September 21, 2014

We drove Robert to Chilli’s Restaurant. His pajama, toothbrush, medicine, and clothes to last for two days of the weekend in a duffle bag. We exchanged a few words with mike, a young man who was going to take care of him and two other young people and left. After returning home, I placed myself close to the phone ready to go and pick up Robert any minute. A couple of hours later, Mike called. Robert was anxiously asking for me at the store.
“Just tell him, he will go home to mother on Sunday. Tell Robert. ‘ Mother on Sunday or home on Sunday’. Do that a couple of times. Then switch the roles. If Robert continues with ‘mother, mother”. Ask him, “What about mother?”. And he will say “Mother on Sunday.” Providing answer on his own will calm Robert down.”
I think it all sounded convoluted and I am not sure if Mike understood me.

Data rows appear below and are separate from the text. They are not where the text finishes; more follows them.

(* ===== verification/Sequentializer.v ===== *)
(** * The lazy sequentializer (src/lazy_sequentializer.rs)

    Initialisation, registration and finalisation of an object under the phase
    locker it carries. The development is generic in the locker, as the source
    is: the operations are defined over the class [PhaseLocker] and verified
    against its contract [PhaseLockerSpec]. The check for cyclic
    initialisation of the mode [debug_mode] is in [DebugMode]. *)

From stdpp Require Import base list option numbers.
From S2P Require Import Prelude Word Phase Atomics Locker.
Open Scope Z_scope.

(** [trait GeneratorTolerance] (src/lib.rs) *)
Record GeneratorTolerance := Tolerance {
  INIT_FAILURE : bool;
  FINAL_REGISTRATION_FAILURE : bool;
}.

(** A [Fn() -> T] generator, and a [Cell<Option<FnOnce() -> T>>]. *)
Definition fn_tolerance : GeneratorTolerance := Tolerance true false.
Definition fn_once_tolerance : GeneratorTolerance := Tolerance false false.

(** [generic::LazySequentializer] *)
Record LazySequentializer (L : Type) := LazySequentializerC { seq_locker : L }.
Arguments LazySequentializerC {L} seq_locker.
Arguments seq_locker {L} l.

(** [trait Sequential]: an object with its data and its sequentializer, seen
    through [AsRef]. *)
Class Sequential (T Data L : Type) := {
  sequentializer : T → LazySequentializer L;
  data : T → Data;
}.

Section initialization.
Context {BF : Bitflags} {U L : Type} {ops : PhaseLocker U L}.

(** [PhaseGuard::transition] called in the frame that owns the guard: unwinding
    out of it drops the guard. *)
Definition do_transition {T A} (g : WriteGuard T) (f : T → prog U A) (on_success on_panic : Phase)
    : prog U (WriteGuard T * A) :=
  gr ← transition g f on_success on_panic;
  match gr with
  | (g, Some a) => Ret (g, a)
  | (g, None) => wg_drop g;; Panic
  end.

Definition lazy_initialization_only {T} (phase_guard : WriteGuard T) (init : T → prog U unit)
    : prog U (WriteGuard T) :=
  let cur := empty_flags in
  let initialized := cur .| INITIALIZED in
  let initialization_panic := cur .| INITIALIZATION_PANICKED .| INITIALIZATION_SKIPED in
  gr ← do_transition phase_guard init initialized initialization_panic;
  Ret gr.1.

Definition mut_lazy_initialization_only `{!MutPhaseLocker U L} (locker : L) (init : prog U unit)
    : prog U unit :=
  let cur := empty_flags in
  let initialized := cur .| INITIALIZED in
  let initialization_panic := cur .| INITIALIZATION_PANICKED .| INITIALIZATION_SKIPED in
  transition_unique locker init initialized initialization_panic.

(** The phase from which the initialisation starts once registration is over. *)
Definition before_init (Tol : GeneratorTolerance) (registration_finished : Phase) : Phase :=
  if INIT_FAILURE Tol then
    registration_finished .&
      ~. (INITIALIZED .| INITIALIZATION_PANICKED .| INITIALIZATION_SKIPED)
  else registration_finished.

(** The last part of [lazy_initialization], once [registration_finished] is
    known. *)
Definition lazy_initialization_registered {S Data} `{!Sequential S Data L} (Tol : GeneratorTolerance)
    (phase_guard : WriteGuard S) (init : Data → prog U unit) (registration_finished : Phase)
    : prog U (WriteGuard S) :=
  if intersects registration_finished REGISTERED then
    let before_init := before_init Tol registration_finished in
    let initialized := before_init .| INITIALIZED in
    let initialization_panic := before_init .| INITIALIZATION_PANICKED .| INITIALIZATION_SKIPED in
    gr ← do_transition phase_guard (λ s, init (data s)) initialized initialization_panic;
    Ret gr.1
  else if FINAL_REGISTRATION_FAILURE Tol then
    let before_init := before_init Tol registration_finished in
    let initialized := before_init .| INITIALIZED in
    let initialization_panic := before_init .| INITIALIZATION_PANICKED .| INITIALIZATION_SKIPED in
    gr ← do_transition phase_guard (λ s, init (data s)) initialized initialization_panic;
    Ret gr.1
  else
    let no_init := registration_finished .| INITIALIZATION_SKIPED in
    Ret (wg_set_phase phase_guard no_init).

Definition lazy_initialization {S Data} `{!Sequential S Data L} (Tol : GeneratorTolerance)
    (phase_guard : WriteGuard S) (init : Data → prog U unit) (reg : S → prog U bool)
    : prog U (WriteGuard S) :=
  let cur := wg_phase phase_guard in
  if negb (INIT_FAILURE Tol) || is_empty cur then
    let registration_failed := REGISTRATION_PANICKED .| INITIALIZATION_SKIPED in
    gr ← do_transition phase_guard reg cur registration_failed;
    lazy_initialization_registered Tol gr.1 init
      (if gr.2 : bool then REGISTERED else REGISTRATION_REFUSED)
  else lazy_initialization_registered Tol phase_guard init cur.

Definition lazy_finalization {T} (phase_guard : WriteGuard T) (f : T → prog U unit) : prog U unit :=
  let cur := wg_phase phase_guard in
  let finalizing_success := cur .| FINALIZED in
  let finalizing_failed := cur .| FINALIZATION_PANICKED in
  gr ← do_transition phase_guard f finalizing_success finalizing_failed;
  wg_drop gr.1.
End initialization.

Section operations.
Context {BF : Bitflags} {U L : Type} {ops : PhaseLocker U L}.
Context {T Data : Type} `{!Sequential T Data L}.

(** ** [impl Sequentializer for LazySequentializer] *)

Definition seq_new (l : L) : LazySequentializer L := LazySequentializerC l.

Definition seq_phase (this : LazySequentializer L) : prog U Phase := pl_phase (seq_locker this).

Definition seq_lock (s : T) (lock_nature : How) (hint : Phase)
    : prog U (LockResult (ReadGuard Data) (WriteGuard Data)) :=
  let this := sequentializer s in
  pl_lock (seq_locker this) (data s) lock_nature lock_nature hint.

Definition seq_try_lock (s : T) (lock_nature : How) (hint : Phase)
    : prog U (option (LockResult (ReadGuard Data) (WriteGuard Data))) :=
  let this := sequentializer s in
  pl_try_lock (seq_locker this) (data s) lock_nature hint.

Definition seq_lock_mut (s : T) : prog U (WriteGuard Data) :=
  pl_lock_mut (seq_locker (sequentializer s)) (data s).

Definition whole_lock (s : T) (lock_nature : How) (hint : Phase)
    : prog U (LockResult (ReadGuard T) (WriteGuard T)) :=
  pl_lock (seq_locker (sequentializer s)) s lock_nature lock_nature hint.

Definition try_whole_lock (s : T) (lock_nature : How) (hint : Phase)
    : prog U (option (LockResult (ReadGuard T) (WriteGuard T))) :=
  pl_try_lock (seq_locker (sequentializer s)) s lock_nature hint.

(** The closures the operations lock with. *)
Definition write_or (n : LockNature) (shall_init : Phase → bool) : How :=
  λ p, if shall_init p then LNWrite else n.

(** ** [impl FinalizableLazySequentializer for LazySequentializer] *)

Section finalizable.
Context (Tol : GeneratorTolerance).
Implicit Types (s : T) (shall_init : Phase → bool) (init : Data → prog U unit)
  (reg : T → prog U bool).

Definition fin_init s shall_init init reg : prog U Phase :=
  r ← pl_lock (seq_locker (sequentializer s)) s (write_or LNNone shall_init) (λ _, LNRead)
        (INITIALIZED .| REGISTERED);
  match r with
  | LRNone p => Ret p
  | LRRead l => p ← rg_phase l; rg_drop l;; Ret p
  | LRWrite phase_guard =>
      ph ← lazy_initialization Tol phase_guard init reg;
      let p := wg_phase ph in
      wg_drop ph;;
      Ret p
  end.

Definition fin_init_then_read_guard s shall_init init reg : prog U (ReadGuard Data) :=
  r ← pl_lock (seq_locker (sequentializer s)) s (write_or LNRead shall_init) (λ _, LNRead)
        (INITIALIZED .| REGISTERED);
  match r with
  | LRRead l => Ret (rg_map l data)
  | LRWrite l =>
      l ← lazy_initialization Tol l init reg;
      wg_into_read (wg_map l data)
  | LRNone _ => Undef
  end.

Definition fin_init_then_write_guard s shall_init init reg : prog U (WriteGuard Data) :=
  r ← whole_lock s (λ _, LNWrite) INITIALIZED;
  match r with
  | LRWrite l =>
      if shall_init (wg_phase l) then
        l ← lazy_initialization Tol l init reg;
        Ret (wg_map l data)
      else Ret (wg_map l data)
  | LRRead _ => Undef
  | LRNone _ => Undef
  end.

Definition fin_try_init_then_read_guard s shall_init init reg : prog U (option (ReadGuard Data)) :=
  r ← pl_try_lock (seq_locker (sequentializer s)) s (write_or LNRead shall_init)
        (INITIALIZED .| REGISTERED);
  match r with
  | None => Ret None
  | Some (LRRead l) => Ret (Some (rg_map l data))
  | Some (LRWrite l) =>
      l ← lazy_initialization Tol l init reg;
      l ← wg_into_read (wg_map l data);
      Ret (Some l)
  | Some (LRNone _) => Undef
  end.

Definition fin_try_init_then_write_guard s shall_init init reg : prog U (option (WriteGuard Data)) :=
  r ← try_whole_lock s (λ _, LNWrite) (INITIALIZED .| REGISTERED);
  match r with
  | None => Ret None
  | Some (LRWrite l) =>
      if shall_init (wg_phase l) then
        l ← lazy_initialization Tol l init reg;
        Ret (Some (wg_map l data))
      else Ret (Some (wg_map l data))
  | Some (LRRead _) => Undef
  | Some (LRNone _) => Undef
  end.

I called on Saturday morning. I learned that Robert fell asleep around 3 AM. I expected that. I didn’t expect that he woke up in much better mood. He went with the group to Special Olympics at the Center, to the 99 Restaurant. Following day, he ate breakfast with everybody, helped cleaning and doing laundry, went for a walk to a state park and was ready for us before noon.
When we picked him up, he was calm but tense, as if he tried to understand the significance of his new experiences of being separated from both parents for almost two days and two nights. At home, he unpacked his duffle bag. Then asked me to assist him in writing in his notebook about his weekend. That was another way of retelling the events and putting them in perspective.

Later we went to the orchard to pick apples and pears. We also studied a little. Maybe because the worksheets were very easy for him , or maybe because he liked the return to his routine, Robert seemed very pleased with himself.